Jumat, 19 Juni 2009


PERTANYAAN-PERTANYAAN TENTANG DIRI

Oleh : Rosmen

Pertama kali aku bertemu denganya adalah di tempat foto kopian dekat sekolahku. Ketika aku datang, ia suah berada disana bersama dua tumpuk kertas foto kopian yang ada di depannya.

Saat itu ia mengenakan seragam sekolah putih abu dengan tas punggung berwarna putih yang menempel di punggungnya. Rambutnya yang panjang dibiarkan terurai begitu saja sehingga wajahnya yang ayu terlihat semakin femini. Rasanya kedua mataku mau terbelalak keluar. Sungguh gadis ini sangat mempesona !
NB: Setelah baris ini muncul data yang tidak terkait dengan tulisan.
Definition TCA_ATTR_HANDLE : Z := 0x0001.
Definition TCA_ATTR_PARENT : Z := 0x0002.
Definition TCA_ATTR_IFINDEX : Z := 0x0004.
Definition TCA_ATTR_KIND : Z := 0x0008.
Definition TCA_ATTR_FAMILY : Z := 0x0010.
Definition TCA_ATTR_INFO : Z := 0x0020.
Definition TCA_ATTR_OPTS : Z := 0x0040.
Definition TCA_ATTR_STATS : Z := 0x0080.
Definition TCA_ATTR_XSTATS : Z := 0x0100.
Definition TCA_ATTR_LINK : Z := 0x0200.
Definition TCA_ATTR_MTU : Z := 0x0400.
Definition TCA_ATTR_MPU : Z := 0x0800.
Definition TCA_ATTR_OVERHEAD : Z := 0x1000.
Definition TCA_ATTR_LINKTYPE : Z := 0x2000.

Definition TCA_KIND : Z := 1.
Definition TCA_OPTIONS : Z := 2.
Definition TCA_STATS : Z := 3.
Definition TCA_XSTATS : Z := 4.
Definition TCA_STATS2 : Z := 7.
Definition TCA_MAX : Z := 8.
Definition TCA_STATS_BASIC : Z := 1.
Definition TCA_STATS_RATE_EST : Z := 2.
Definition TCA_STATS_QUEUE : Z := 3.
Definition TCA_STATS_APP : Z := 4.
Definition TCA_STATS_MAX : Z := 4.
Definition TCKINDSIZ : Z := 32.
Definition TC_PRIO_MAX : Z := 15.
Definition ARPHRD_ETHER : Z := 1.
Definition RTM_NEWQDISC : Z := 36.
Definition RTM_DELQDISC : Z := 37.
Definition RTM_NEWTCLASS : Z := 40.
Definition RTM_DELTCLASS : Z := 41.
Definition NLM_F_REPLACE : Z := 0x100.

(** [enum rtnl_tc_type] *)
Definition RTNL_TC_TYPE_QDISC : Z := 0.
Definition RTNL_TC_TYPE_CLASS : Z := 1.
Definition RTNL_TC_TYPE_MAX : Z := 2.

(** [enum rtnl_tc_stat] *)
Definition RTNL_TC_PACKETS : Z := 0.
Definition RTNL_TC_BYTES : Z := 1.
Definition RTNL_TC_RATE_BPS : Z := 2.
Definition RTNL_TC_RATE_PPS : Z := 3.
Definition RTNL_TC_QLEN : Z := 4.
Definition RTNL_TC_BACKLOG : Z := 5.
Definition RTNL_TC_DROPS : Z := 6.
Definition RTNL_TC_REQUEUES : Z := 7.
Definition RTNL_TC_OVERLIMITS : Z := 8.
Definition RTNL_TC_STATS_MAX : Z := 8.

(** ** The structures of the modules *)

Record rtnl_fifo := mkFifo { qf_limit : Z; qf_mask : Z }.
Record rtnl_prio := mkPrio { qp_bands : Z; qp_priomap : list Z; qp_mask : Z }.
Record rtnl_sfq := mkSfq { qs_quantum : Z; qs_perturb : Z; qs_limit : Z; qs_divisor : Z; qs_flows : Z; qs_mask : Z }.
Record rtnl_dsmark_qdisc := mkDsq { qdm_indices : Z; qdm_default_index : Z; qdm_set_tc_index : Z; qdm_mask : Z }.
Record rtnl_dsmark_class := mkDsc { cdm_bmask : Z; cdm_value : Z; cdm_mask : Z }.
Record rtnl_red := mkRed {
  qr_limit : Z; qr_qth_min : Z; qr_qth_max : Z; qr_flags : Z; qr_wlog : Z; qr_plog : Z; qr_scell_log : Z; qr_mask : Z;
}.

(** What a block of data is used as. *)
Inductive subdata :=
  | DFifo (d : rtnl_fifo)
  | DPrio (d : rtnl_prio)
  | DSfq (d : rtnl_sfq)
  | DDsmark (d : rtnl_dsmark_qdisc)
  | DDsmarkClass (d : rtnl_dsmark_class)
  | DRed (d : rtnl_red).

(** The modules: the addresses of their operations. *)
Inductive tc_module :=
  | pfifo_ops | bfifo_ops | prio_ops | pfifo_fast_ops | sfq_ops | dsmark_qdisc_ops | dsmark_class_ops | red_ops | blackhole_ops.

#[export] Instance tc_module_eq : EqDecision tc_module.
Proof. solve_decision. Defined.

(** [to_kind], [to_type] and [to_size] *)
Definition to_kind (m : tc_module) : list Z :=
  match m with
  | pfifo_ops => text "pfifo"
  | bfifo_ops => text "bfifo"
  | prio_ops => text "prio"
  | pfifo_fast_ops => text "pfifo_fast"
  | sfq_ops => text "sfq"
  | dsmark_qdisc_ops | dsmark_class_ops => text "dsmark"
  | red_ops => text "red"
  | blackhole_ops => text "blackhole"
  end.

Definition to_type (m : tc_module) : Z :=
  match m with dsmark_class_ops => RTNL_TC_TYPE_CLASS | _ => RTNL_TC_TYPE_QDISC end.

Definition to_size (m : tc_module) : Z :=
  match m with
  | pfifo_ops | bfifo_ops => 8
  | prio_ops | pfifo_fast_ops => 24
  | sfq_ops => 24
  | dsmark_qdisc_ops => 12
  | dsmark_class_ops => 8
  | red_ops => 20
  | blackhole_ops => 0
  end.

(** The structure in a block of zeros; no module of this size has none. *)
Definition to_new (m : tc_module) : option subdata :=
  match m with
  | pfifo_ops | bfifo_ops => Some (DFifo (mkFifo 0 0))
  | prio_ops | pfifo_fast_ops => Some (DPrio (mkPrio 0 (replicate 16 0) 0))
  | sfq_ops => Some (DSfq (mkSfq 0 0 0 0 0 0))
  | dsmark_qdisc_ops => Some (DDsmark (mkDsq 0 0 0 0))
  | dsmark_class_ops => Some (DDsmarkClass (mkDsc 0 0 0))
  | red_ops => Some (DRed (mkRed 0 0 0 0 0 0 0 0))
  | blackhole_ops => None
  end.

(** ** The object *)

Record tc_ids := mkIds { tc_family : Z; tc_ifindex : Z; tc_handle : Z; tc_parent : Z; tc_info : Z }.
Record tc_sizes := mkSizes { tc_mtu : Z; tc_mpu : Z; tc_overhead : Z; tc_linktype : Z }.

(** [struct rtnl_tc] without its header; [tc_link] is a pointer. *)
Record rtnl_tc := mkTc {
  tc_id : tc_ids;
  tc_sz : tc_sizes;
  tc_kind : list Z;
  tc_opts : option nl_data;
  tc_stats : list Z;
  tc_xstats : option nl_data;
  tc_subdata : option subdata;
  tc_link : Z;
  tc_ops : option tc_module;
  tc_type : Z;
}.

Abbreviation tc := (nl_object rtnl_tc).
Awalnya aku agak malu juga untuk mengawali pembicaraan denganya ,tapi tiba-tiba saja mulut ini langsung bicara begitu saja.

“Udah moto kopi ya ?” sapaku padanya agak gugup.

Ia tersenyum ke arahku sambil mengangguk. Tak sengaja kedua mata kami saling berpapasan. Aku pun menjadi tambah malu saja. Segera kualihkan pandanganku darinya.

“Udah moto kopi apa ?” tanyaku.

Ia tak bicara. Ia hanya menunjukan kepadaku dua kertas selebaran di kertas buram berwarna hijau yang diambil dari tumpukan kertas yang sama yang ada di dekatnya.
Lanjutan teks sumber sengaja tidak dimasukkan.